The foundation course - also known as professional orientation - will be taken in the first year and will include communication, information technology and project skills. It will also encompass foundation modules in physics, chemistry, mathematics, biology, English and conceptual understanding.

The first two years of the core curriculum will be spread over three years and students will join the mainstream degree in their fourth and fifth academic year, she explained.

"The general assumption is that first year students have academic skills, they are computer literate, they can monitor their own learning, can eat properly, are able to manage their money and are resourceful. But it is not always the case," she said.

The programme is designed such that more familiar subjects are encountered first and high support for learning is initially given to students - this intensive support will decrease over time.

"We have to teach the students we have and not those that we wish we would have," Grayson said. This appears to be a direct response to the low quality of students entering universities.

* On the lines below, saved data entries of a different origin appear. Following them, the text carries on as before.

(** [_MultiClass3d.__init__]; [np.array(...)] of an array is a copy, the
    identity here. *)
Definition MultiClass3d_init (x y z : nat) (labels : list nat)
    (y_pred_arg y_true_arg : option (ndarray num)) (n_samples : option nat)
  : result MultiClass3d :=
  let arr :=
    match y_pred_arg, y_true_arg, n_samples with
    | Some p, _, _ => Ok p
    | None, Some t, _ => Ok t
    | None, None, Some n => Ok (np_full_nan [n; x; y; z])
    | None, None, None => Raise ValueError_missing
    end in
  match arr with
  | Raise e => Raise e
  | Ok a =>
      match check_y_pred_dimensions x y z a with
      | Some e => Raise e
      | None => Ok (mk_MultiClass3d x y z labels a)
      end
  end.

(** [np.nanmean] of the entries along one axis position: mean of the
    non-[nan] entries, [nan] when there are none. *)
Definition nanmean (xs : list num) : num :=
  let vals := flat_map (fun v => match v with Some q => [q] | None => [] end) xs in
  match vals with
  | [] => None
  | _ => Some (np_sum vals / Qnat (length vals))
  end.

(** The entries at flat position [i] of each stacked array. *)
Definition column (ds : list (list num)) (i : nat) : list num :=
  map (fun d => nth i d None) ds.

(** [np.nanmean(stack, axis=0)] where the stacked arrays have shape [s]. *)
Definition nanmean_axis0 (s : list nat) (ds : list (list num)) : ndarray num :=
  mk_ndarray s (map (fun i => nanmean (column ds i)) (seq 0 (prod s))).

(** [np.array([...])] of a list of arrays: the stacked shape and the
    arrays' elements; [np.array([])] has shape [(0,)]. *)
Definition np_array_stack (arrs : list (ndarray num))
  : result (list nat * list (list num)) :=
  match arrs with
  | [] => Ok ([0%nat], [])
  | a :: rest =>
      if forallb (fun b => if list_eq_dec Nat.eq_dec (shape b) (shape a)
                           then true else false) rest
      then Ok (length arrs :: shape a, map data arrs)
      else Raise ValueError_inhomogeneous
  end.

(** [[predictions_list[i] for i in index_list]], [index_list] defaulting
    to [range(len(predictions_list))]. *)
Fixpoint select_by (preds : list MultiClass3d) (il : list nat)
  : option (list MultiClass3d) :=
  match il with
  | [] => Some []
  | i :: il' =>
      match nth_error preds i, select_by preds il' with
      | Some p, Some ps => Some (p :: ps)
      | _, _ => None
      end
  end.

Definition select (preds : list MultiClass3d) (index_list : option (list nat))
  : option (list MultiClass3d) :=
  match index_list with
  | None => Some preds
  | Some il => select_by preds il
  end.

(** Modelled from the spec: the base-class [combine] that
    [_MultiClass3d.combine] calls through [super()] (rampwf's
    [BasePrediction.combine], not part of this repository's sources):
    "averages per-voxel predictions across whichever containers cover a
    given sample index", i.e. [np.nanmean] of the stacked [y_pred]s along
    the container axis, the result wrapped by [cls(y_pred=y_comb)]; the
    class [cls] carries the fixed [x_len, y_len, z_len, label_names]. *)
Definition base_combine (x y z : nat) (labels : list nat)
    (predictions_list : list MultiClass3d) (index_list : option (list nat))
  : result MultiClass3d :=
  match select predictions_list index_list with
  | None => Raise IndexError
  | Some sel =>
      match np_array_stack (map y_pred sel) with
      | Raise e => Raise e
      | Ok (sh, ds) =>
          MultiClass3d_init x y z labels (Some (nanmean_axis0 (tl sh) ds)) None None
      end
  end.

(** [y_pred[y_pred < 0.5] = 0.0]; comparisons with [nan] are false. *)
Definition lt_half_to_zero (v : num) : num :=
  match v with
  | Some q => if negb (Qle_bool (1#2) q) then Some 0 else v
  | None => None
  end.

(** [y_pred[y_pred >= 0.5] = 1.0]. *)
Definition ge_half_to_one (v : num) : num :=
  match v with
  | Some q => if Qle_bool (1#2) q then Some 1 else v
  | None => None
  end.
Lemma delete_inserted {A} (l : list A) (b : nat) (x : A) :
  (b ≤ length l)%nat → delete b (take b l ++ x :: drop b l) = l.
Proof.
  intros Hb.
  replace b with (length (take b l)) at 1 by (rewrite length_take; lia).
  by rewrite delete_middle, take_drop.
Qed.

Lemma lookup_inserted {A} (l : list A) (b : nat) (x : A) :
  (b ≤ length l)%nat → (take b l ++ x :: drop b l) !! b = Some x.
Proof.
  intros Hb. rewrite lookup_app_r by (rewrite length_take; lia).
  rewrite length_take. by replace (b - b `min` length l)%nat with 0%nat by lia.
Qed.

Lemma filter_keeps_all {A} (P : A → Prop) `{∀ x, Decision (P x)} (l : list A) :
  Forall P l → filter P l = l.
Proof.
  induction 1 as [|x l Hx _ IH]; [done|].
  by rewrite filter_cons_True, IH.
Qed.

Lemma find_index {A} (P : A → Prop) `{∀ x, Decision (P x)}
    (l : list A) (k : nat) (x : A) :
  find P l = Some (k, x) → l !! k = Some x ∧ P x.
Proof. unfold find. intros (? & ? & _)%list_find_Some. done. Qed.

(** Replacing the object that [find] returned by one that still satisfies
    the predicate does not move it. *)
Lemma find_insert_same {A} (P : A → Prop) `{∀ x, Decision (P x)}
    (l : list A) (k : nat) (x y : A) :
  find P l = Some (k, x) → P y → find P (<[k := y]> l) = Some (k, y).
Proof.
  unfold find. intros (Hk & Hx & Hbefore)%list_find_Some Hy.
  apply list_find_Some. split_and!; [|done|].
  - apply list_lookup_insert_eq. by eapply lookup_lt_Some.
  - intros j z Hz Hj. rewrite list_lookup_insert_ne in Hz by lia.
    by eapply Hbefore.
Qed.

Lemma string_app_assoc (s1 s2 s3 : string) :
  (s1 +:+ s2) +:+ s3 = s1 +:+ s2 +:+ s3.
Proof.
  induction s1 as [|c s1 IH]; [done|].
  change (String c ((s1 +:+ s2) +:+ s3) = String c (s1 +:+ s2 +:+ s3)).
  by rewrite IH.
Qed.

Lemma join_snoc (sep : string) (l : list string) (x : string) :
  l ≠ [] → join sep (l ++ [x]) = join sep l +:+ sep +:+ x.
Proof.
  induction l as [|y l IH]; [done|]. intros _.
  destruct l as [|z l]; [done|].
  change (join sep ((y :: z :: l) ++ [x]))
    with (y +:+ sep +:+ join sep ((z :: l) ++ [x])).
  rewrite IH by done.
  change (join sep (y :: z :: l)) with (y +:+ sep +:+ join sep (z :: l)).
  by rewrite !string_app_assoc.
Qed.
(** X20: [uploadImage] decides on the parsed body alone, whatever the HTTP
    status: a truthy [errcode] is a failure carrying [errmsg] or the code,
    a missing or empty [url] is the url-missing failure, and otherwise the
    body's [url] is returned. *)
Theorem uploadImage_outcome w t tok imagePath src t1 resp data :
  resolve_image imagePath w t = (Ok src, t1) ->
  fetch_of w t1 (POST_form (uploadimg_url tok)
                   [mkField "media" (fst src) (Some (snd src))]) = Ok resp ->
  resp_json resp = Ok data ->
  readable data ->
  fst (uploadImage tok imagePath w t) =
    if truthy (field "errcode" data) then
      Err (uploadimg_failed
           ++ toString (or_else (field "errmsg" data) (field "errcode" data)))
    else if truthy (field "url" data) then Ok (field "url" data)
         else Err uploadimg_missing.
Proof.
  intros Hs Hf Hj Hr. rewrite uploadImage_run, Hs. cbv zeta. cbn [fst].
  rewrite Hf. unfold settle. rewrite Hj. unfold url_of_data.
  rewrite !(field_prop _ _ Hr).
  destruct (truthy (field "errcode" data)); [reflexivity|].
  destruct (truthy (field "url" data)); reflexivity.
Qed.

Lemma uploadImage_outcome_witness :
  fst (uploadImage (VStr "T") "/local/a.jpg"
         (constant_world image_url_response) [])
    = Ok (VStr "http://mmbiz.qpic.cn/mmbiz/abc/0").
Proof.
  exact (uploadImage_outcome (constant_world image_url_response) [] (VStr "T")
           "/local/a.jpg" (FileOf "/local/a.jpg" "bytes", "a.jpg")
           [EFile "/local/a.jpg" (Ok "bytes")] image_url_response _
           eq_refl eq_refl eq_refl (readable_obj _)).
Defined.
(** X15.  One person's day: on a date without record for a name that is
    read back as text, with the debounce lapsed and the file readable and
    written throughout, repeated calls for that name are answered
    [PUNCH_IN], then [PUNCH_OUT], then [ALREADY_MARKED] every time. *)
Theorem day_cycle_of_one_name
  (self : Attendance.AttendanceSystem) (file : CsvFile) (name : string)
  (first second : CallEnv) (later : list CallEnv) :
  is_na name = false ->
  Forall (same_day_call (strftime_date (now_entry first)))
         (first :: second :: later) ->
  ledger_state file name (strftime_date (now_entry first)) = NoRecord ->
  debounce_lapsed self first name (strftime_date (now_entry first)) ->
  fst (fst (Attendance.mark_all self file
              (map (fun env => (env, name, true)) (first :: second :: later))))
  = PUNCH_IN :: PUNCH_OUT :: repeat ALREADY_MARKED (length later).
Proof.
  intros Hname Hcalls Hstate Hlapsed.
  inversion Hcalls as [|? ? (Hr1 & Hw1 & _) Hcalls']; subst.
  inversion Hcalls' as [|? ? (Hr2 & Hw2 & Hd2) Hlater]; subst.
  cbn [map]. rewrite mark_all_step.
  rewrite (mark_new_record self file first name Hr1 Hstate Hlapsed).
  unfold write_ok. rewrite Hw1.
  cbn [fst snd]. f_equal.
  pose proof (punch_in_reaches_PunchedIn file first name Hname Hstate) as Hin.
  set (opened := resave file ++ [_]) in *.
  assert (Hin2 : ledger_state opened name (strftime_date (now_entry second))
                 = PunchedIn) by (rewrite Hd2; exact Hin).
  destruct (ledger_state_found _ second name PunchedIn Hin2 ltac:(discriminate))
    as (index & record & Hfind & Hblank).
  rewrite mark_all_step.
  rewrite (mark_open_record _ _ second name index record Hr2 Hfind Hblank).
  unfold write_ok. rewrite Hw2.
  cbn [fst snd]. f_equal.
  pose proof (punch_out_reaches_PunchedOut _ second name index record Hfind)
    as Hout.
  set (closed := alter _ index _) in *.
  rewrite Hd2 in Hout.
  match goal with
  | |- context [Attendance.mark_all ?sys closed _] => generalize sys
  end.
  clear - Hlater Hout.
  induction Hlater as [|env later (Hr & _ & Hd) Hlater IH]; intros sys;
    [reflexivity|].
  cbn [map]. rewrite mark_all_step.
  rewrite <- Hd in Hout.
  rewrite (mark_closed_record sys closed env name Hr Hout).
  cbn [fst snd length repeat]. f_equal. rewrite Hd in Hout. apply IH.
Qed.

Lemma day_cycle_of_one_name_witness :
  is_na "alice" = false
  /\ fst (fst (Attendance.mark_all kiosk []
                 (map (fun env => (env, "alice"%string, true))
                    [call_at (nine_o_clock 0) true true;
                     call_at (nine_o_clock 1) true true;
                     call_at (nine_o_clock 20) true true;
                     call_at (nine_o_clock 40) true true])))
     = [PUNCH_IN; PUNCH_OUT; ALREADY_MARKED; ALREADY_MARKED].
Proof.
  split; [reflexivity|].
  apply (day_cycle_of_one_name kiosk [] "alice"
           (call_at (nine_o_clock 0) true true)
           (call_at (nine_o_clock 1) true true)
           [call_at (nine_o_clock 20) true true;
            call_at (nine_o_clock 40) true true] eq_refl).
  - repeat constructor.
  - reflexivity.
  - vm_compute. exact I.
Defined.

(** ** The key handler and the loop of [main] *)

(** With liveness established the answer is never [REJECTED_SPOOF]. *)
Lemma mark_alive_not_spoof
  (self self' : Attendance.AttendanceSystem) (file file' : CsvFile)
  (env : CallEnv) (name : string) :
  Attendance.mark_attendance self file env name true
  = (REJECTED_SPOOF, self', file') -> False.
Proof.
  unfold Attendance.mark_attendance. cbn [negb].
  destruct (read_csv file env); [|discriminate].
  destruct (Attendance.find_record _ _ _) as [[index record]|].
  - destruct (Attendance.punch_out_blank _);
      [destruct (to_csv _ _ _) as [[|] ?]|]; discriminate.
  - destruct (match Attendance.last_marked self !! _ with
              | Some _ => _ | None => _ end);
      [|destruct (to_csv _ _ _) as [[|] ?]]; discriminate.
Qed.

(** X16.  When the handler of key 'a' reaches [mark_attendance], the result
    names an identity other than the sentinels and is alive; hence the
    answer is never [REJECTED_SPOOF], and in every other case the handler
    leaves the system and the file alone. *)
Theorem key_handler_marks_only_live_identities
  (self : Attendance.AttendanceSystem) (file : CsvFile) (env : CallEnv)
  (result : RecognitionResult.t) :
  match fst (fst (Attendance.on_key_a self file env result)) with
  | Some status =>
      status <> REJECTED_SPOOF
      /\ RecognitionResult.is_alive result = true
      /\ exists name : string,
           RecognitionResult.name result = Some name
           /\ name <> EmptyString
           /\ name <> "UNKNOWN"%string
           /\ name <> "MULTIPLE_FACES"%string
           /\ Attendance.on_key_a self file env result
              = (Some status,
                 snd (fst (Attendance.mark_attendance self file env name true)),
                 snd (Attendance.mark_attendance self file env name true))
  | None => Attendance.on_key_a self file env result = (None, self, file)
  end.
Proof.
  unfold Attendance.on_key_a.
  destruct (RecognitionResult.name result) as [name|]; [|reflexivity].
  destruct (String.eqb name "") eqn:Eempty; [reflexivity|].
  destruct (String.eqb name "UNKNOWN") eqn:Eunknown; [reflexivity|].
  destruct (String.eqb name "MULTIPLE_FACES") eqn:Emultiple; [reflexivity|].
  destruct (RecognitionResult.is_alive result); [|reflexivity].
  cbn [negb orb andb].
  destruct (Attendance.mark_attendance self file env name true)
    as [[status self'] file'] eqn:Hmark.
  cbn [fst snd].
  apply String.eqb_neq in Eempty, Eunknown, Emultiple.
  split.
  - intros ->. exact (mark_alive_not_spoof _ _ _ _ _ _ Hmark).
  - split; [reflexivity|]. exists name. rewrite Hmark.
    repeat (split; [first [reflexivity | assumption]|]). reflexivity.
Qed.
Lemma unescape_escape_dquote c rest :
  unescape Text.dquote (escape Text.dquote c +:+ rest) = Some (c, rest).
Proof. destruct c as [[] [] [] [] [] [] [] []]; reflexivity. Qed.

Lemma escape_all_prefix_free q :
  q = Text.quote \/ q = Text.dquote ->
  forall a b r1 r2,
    escape_all q a +:+ String q r1 = escape_all q b +:+ String q r2 ->
    a = b /\ r1 = r2.
Proof.
  intros Hq.
  assert (Hread : forall c rest, unescape q (escape q c +:+ rest) = Some (c, rest))
    by (destruct Hq as [-> | ->];
        [apply unescape_escape_quote | apply unescape_escape_dquote]).
  assert (Hend : forall rest, unescape q (String q rest) = None)
    by (intros rest; cbn [unescape]; now rewrite Ascii.eqb_refl).
  induction a as [| c a IH]; intros [| c' b] r1 r2 H; cbn [escape_all] in H;
    rewrite ?append_assoc, ?append_empty in H.
  - now injection H as ->.
  - apply (f_equal (unescape q)) in H. rewrite Hread, Hend in H. discriminate.
  - apply (f_equal (unescape q)) in H. rewrite Hread, Hend in H. discriminate.
  - apply (f_equal (unescape q)) in H. rewrite !Hread in H.
    injection H as -> H. destruct (IH _ _ _ H) as [-> ->]. now split.
Qed.

Lemma repr_str_shape s :
  exists q, (q = Text.quote \/ q = Text.dquote) /\
            forall rest, repr_str s +:+ rest
                         = String q (escape_all q s +:+ String q rest).
Proof.
  unfold repr_str.
  destruct (contains Text.quote s && negb (contains Text.dquote s));
    [exists Text.dquote | exists Text.quote];
    (split; [auto |]); intros rest; unfold Text.chr;
    rewrite !append_assoc; reflexivity.
Qed.
(** * Further properties of [compute_air_density] *)

(** ** The store after a call *)

(** The exact effect of a call: the default humidity, when it is needed,
    then, once the check has passed, the two [astype] copies, then the
    result. *)
Lemma compute_air_density_exact s t p hum :
  valid_ref s t -> valid_ref s p -> valid_opt_ref s hum ->
  let T := deref s t in
  let P := deref s p in
  let H := humidity_in s t hum in
  let d := default_allocation s t hum in
  compute_air_density t p hum s
  = if has_negative T || has_negative P || has_negative H
    then (Raises InvalidInputError, s ++ d)
    else
      match rho_expr (astype_float T) (astype_float P) H with
      | Returns r =>
          (Returns (length s + length d + 2)%nat,
           s ++ d ++ [Float64 (astype_float T); Float64 (astype_float P);
                      Float64 r])
      | Raises e =>
          (Raises e,
           s ++ d ++ [Float64 (astype_float T); Float64 (astype_float P)])
      end.
Proof.
  unfold valid_ref, valid_opt_ref, humidity_in, default_allocation.
  intros Ht Hp Hh. cbv zeta.
  set (T := deref s t). set (P := deref s p).
  destruct hum as [h|]; simpl option_map; unfold humidity_or_default.
  - set (H := deref s h).
    unfold compute_air_density, bind, ret, read, new, raise, lift, has_negative.
    fold T P H.
    destruct (np_any (less_zero T) || np_any (less_zero P) || np_any (less_zero H)).
    + rewrite app_nil_r. reflexivity.
    + set (tA := Float64 (astype_float T)). set (pA := Float64 (astype_float P)).
      rewrite (deref_new (s ++ [tA]) pA []).
      rewrite (deref_old (s ++ [tA]) [pA] (length s))
        by (rewrite length_app; simpl; lia).
      rewrite (deref_new s tA []).
      rewrite (deref_old (s ++ [tA]) [pA] h)
        by (rewrite length_app; unfold valid_ref in Hh; lia).
      rewrite (deref_old s [tA] h) by exact Hh.
      fold H. subst tA pA. simpl astype_float.
      destruct (rho_expr (astype_float T) (astype_float P) H) as [r|e].
      * rewrite !length_app. simpl. rewrite <- !app_assoc. simpl.
        f_equal. f_equal. lia.
      * rewrite <- !app_assoc. reflexivity.
  - set (H := Float64 (np_repeat 0.5 (shape0 T))).
    unfold compute_air_density, bind, ret, read, new, raise, lift, has_negative.
    fold T. fold H.
    rewrite !(deref_old s [H]) by assumption. fold T P.
    rewrite (deref_new s H []).
    destruct (np_any (less_zero T) || np_any (less_zero P) || np_any (less_zero H)).
    + reflexivity.
    + set (tA := Float64 (astype_float T)). set (pA := Float64 (astype_float P)).
      set (s1 := s ++ [H]).
      assert (Hs1 : (length s < length s1)%nat)
        by (unfold s1; rewrite length_app; simpl; lia).
      rewrite (deref_new (s1 ++ [tA]) pA []).
      rewrite (deref_old (s1 ++ [tA]) [pA] (length s1))
        by (rewrite length_app; simpl; lia).
      rewrite (deref_new s1 tA []).
      rewrite (deref_old (s1 ++ [tA]) [pA] (length s))
        by (rewrite length_app; lia).
      rewrite (deref_old s1 [tA] (length s)) by exact Hs1.
      replace (deref s1 (length s)) with H
        by (unfold s1; symmetry; apply (deref_new s H [])).
      subst tA pA. simpl astype_float.
      destruct (rho_expr (astype_float T) (astype_float P) H) as [r|e].
      * unfold s1. rewrite !length_app. simpl. rewrite <- !app_assoc. simpl.
        f_equal. f_equal. lia.
      * unfold s1. rewrite <- !app_assoc. reflexivity.
Qed.

(** X1.  A call that fails the check of line 36 has converted and computed
    nothing: with a supplied humidity the store is left as it was, and with
    an omitted one the only new object is the default humidity array of
    line 33. *)
Theorem failed_check_allocates_nothing s t p hum :
  valid_ref s t -> valid_ref s p -> valid_opt_ref s hum ->
  fst (compute_air_density t p hum s) = Raises InvalidInputError ->
  snd (compute_air_density t p hum s) = s ++ default_allocation s t hum.
Proof.
  intros Ht Hp Hh. rewrite (compute_air_density_exact s t p hum Ht Hp Hh).
  cbv zeta.
  destruct (has_negative (deref s t) || has_negative (deref s p)
            || has_negative (humidity_in s t hum)); [reflexivity|].
  destruct (rho_expr _ _ _) as [r|e] eqn:E; simpl; intros F; [discriminate|].
  apply rho_expr_raises in E. congruence.
Qed.

(** X2.  The array a call returns is a new object: its reference points at
    nothing in the store the call started from, so it is none of the
    arguments, and it holds a [float64] array. *)
Theorem returned_array_is_fresh s t p hum l :
  valid_ref s t -> valid_ref s p -> valid_opt_ref s hum ->
  fst (compute_air_density t p hum s) = Returns l ->
  ~ valid_ref s l /\
  l <> t /\ l <> p /\ hum <> Some l /\
  exists rho, deref (snd (compute_air_density t p hum s)) l = Float64 rho.
Proof.
  intros Ht Hp Hh. rewrite (compute_air_density_exact s t p hum Ht Hp Hh).
  cbv zeta.
  destruct (has_negative (deref s t) || has_negative (deref s p)
            || has_negative (humidity_in s t hum)); [discriminate|].
  destruct (rho_expr _ _ _) as [r|e]; simpl; intros F; [|discriminate].
  injection F as <-. unfold valid_ref in *.
  split; [lia|]. split; [lia|]. split; [lia|]. split.
  - intros E. rewrite E in Hh. simpl in Hh. unfold valid_ref in Hh. lia.
  - exists r. set (d := default_allocation s t hum).
    replace (s ++ d ++ [Float64 (astype_float (deref s t));
                        Float64 (astype_float (deref s p)); Float64 r])
      with ((s ++ d ++ [Float64 (astype_float (deref s t));
                        Float64 (astype_float (deref s p))]) ++ [Float64 r])
      by (rewrite <- !app_assoc; reflexivity).
    replace (length s + length d + 2)%nat
      with (length (s ++ d ++ [Float64 (astype_float (deref s t));
                               Float64 (astype_float (deref s p))]))
      by (rewrite !length_app; simpl; lia).
    apply deref_new.
Qed.

(** ** Lengths *)

Lemma broadcast_cases f a b :
  (exists c, broadcast f a b = Returns c /\
             length c = (if Nat.eqb (length a) 1 then length b else length a) /\
             compatible (length a) (length b)) \/
  (broadcast f a b = Raises BroadcastError /\
   ~ compatible (length a) (length b)).
Proof.
  unfold broadcast, compatible.
  destruct (Nat.eqb_spec (length a) (length b)) as [E|N].
  - left. exists (zip_with f a b). split; [reflexivity|].
    rewrite zip_with_length by exact E.
    destruct (Nat.eqb_spec (length a) 1); split; auto; lia.
  - destruct a as [|x [|x' a]]; destruct b as [|y [|y' b]]; simpl in *;
      try lia;
      try (left; eexists; split; [reflexivity|];
           simpl; rewrite ?length_map; split; auto; lia);
      right; split; auto; lia.
Qed.
(** * graphical-gdb: the GDB process session, the console loop and the stack panel

    A shallow embedding of [src/gui.cpp]:
    - [string_ends_with], [string_contains] and the [GDB] class
      ([execute], [read_until_prompt], [is_alive], [get_execution_output],
      [is_running_program]);
    - [update_console_and_gui] and the loop of [open_console];
    - the stack image kept by [GDBStackPanel::SetStackFrame].

    The child process, the terminal and the GUI thread are the environment
    of the program.  Their answers are data of the model: every primitive
    that asks the environment something (an [exited()] poll, a [readsome],
    a [readline], a [GetTopWindow]) takes the next answer from a script
    carried in the state, so a statement quantified over all states holds
    for every behaviour of the environment. *)

From Stdlib Require Import ZArith String Ascii List Lia Bool Arith.
From Stdlib Require DecimalString HexadecimalString DecimalZ HexadecimalN DecimalPos.
From stdpp Require Import base list.
Import ListNotations.

Local Open Scope string_scope.

(** ** Strings ([std::string]) *)

Module Str.

(** [std::endl] inserts a newline (and flushes). *)
Definition endl : string := String (ascii_of_nat 10) EmptyString.

(** [std::equal(first1, last1, first2)] on two ranges, given as the lists
    the iterators run over.  The second range must be at least as long as
    the first one (the callers check it); the model answers [false] where
    C++ would read past its end. *)
Fixpoint equal (r1 r2 : list ascii) : bool :=
  match r1 with
  | [] => true
  | a :: r1' =>
      match r2 with
      | [] => false
      | b :: r2' => Ascii.eqb a b && equal r1' r2'
      end
  end.

(** The range [s.rbegin(), s.rend()). *)
Definition rrange (s : string) : list ascii := rev (list_ascii_of_string s).

(** [s.erase(index, count)]: removes [min(count, size - index)] characters
    from position [index] on.  ([std::out_of_range] for [index > size] is
    not modelled: the only call site has [index <= size].) *)
Definition erase (s : string) (index count : nat) : string :=
  let n := Nat.min count (String.length s - index) in
  substring 0 index s ++ substring (index + n) (String.length s - (index + n)) s.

In August, South Africa held pilot national benchmark tests - 'entrance tests' that measure the performance of school-leavers in three key areas and aim to predict whether or not they will have difficulty as they enter university - for a proportion of existing university students.

The test report, produced for the vice-chancellors' association Higher Education South Africa by the National Benchmarks Test Project, claimed that standards were dropping and many students entering university could not read, write or comprehend at higher education level.

At the conference Professor Elly Sabiiti, former dean of agriculture at Makerere University in Uganda, speaking on effective science and technology education in sub-Saharan Africa, called for proper training of teachers to lift the standard of graduates produced.

"TWAS should seriously consider how best to upgrade science and technology teaching particularly in Africa, where we always lag behind," Sabiiti said.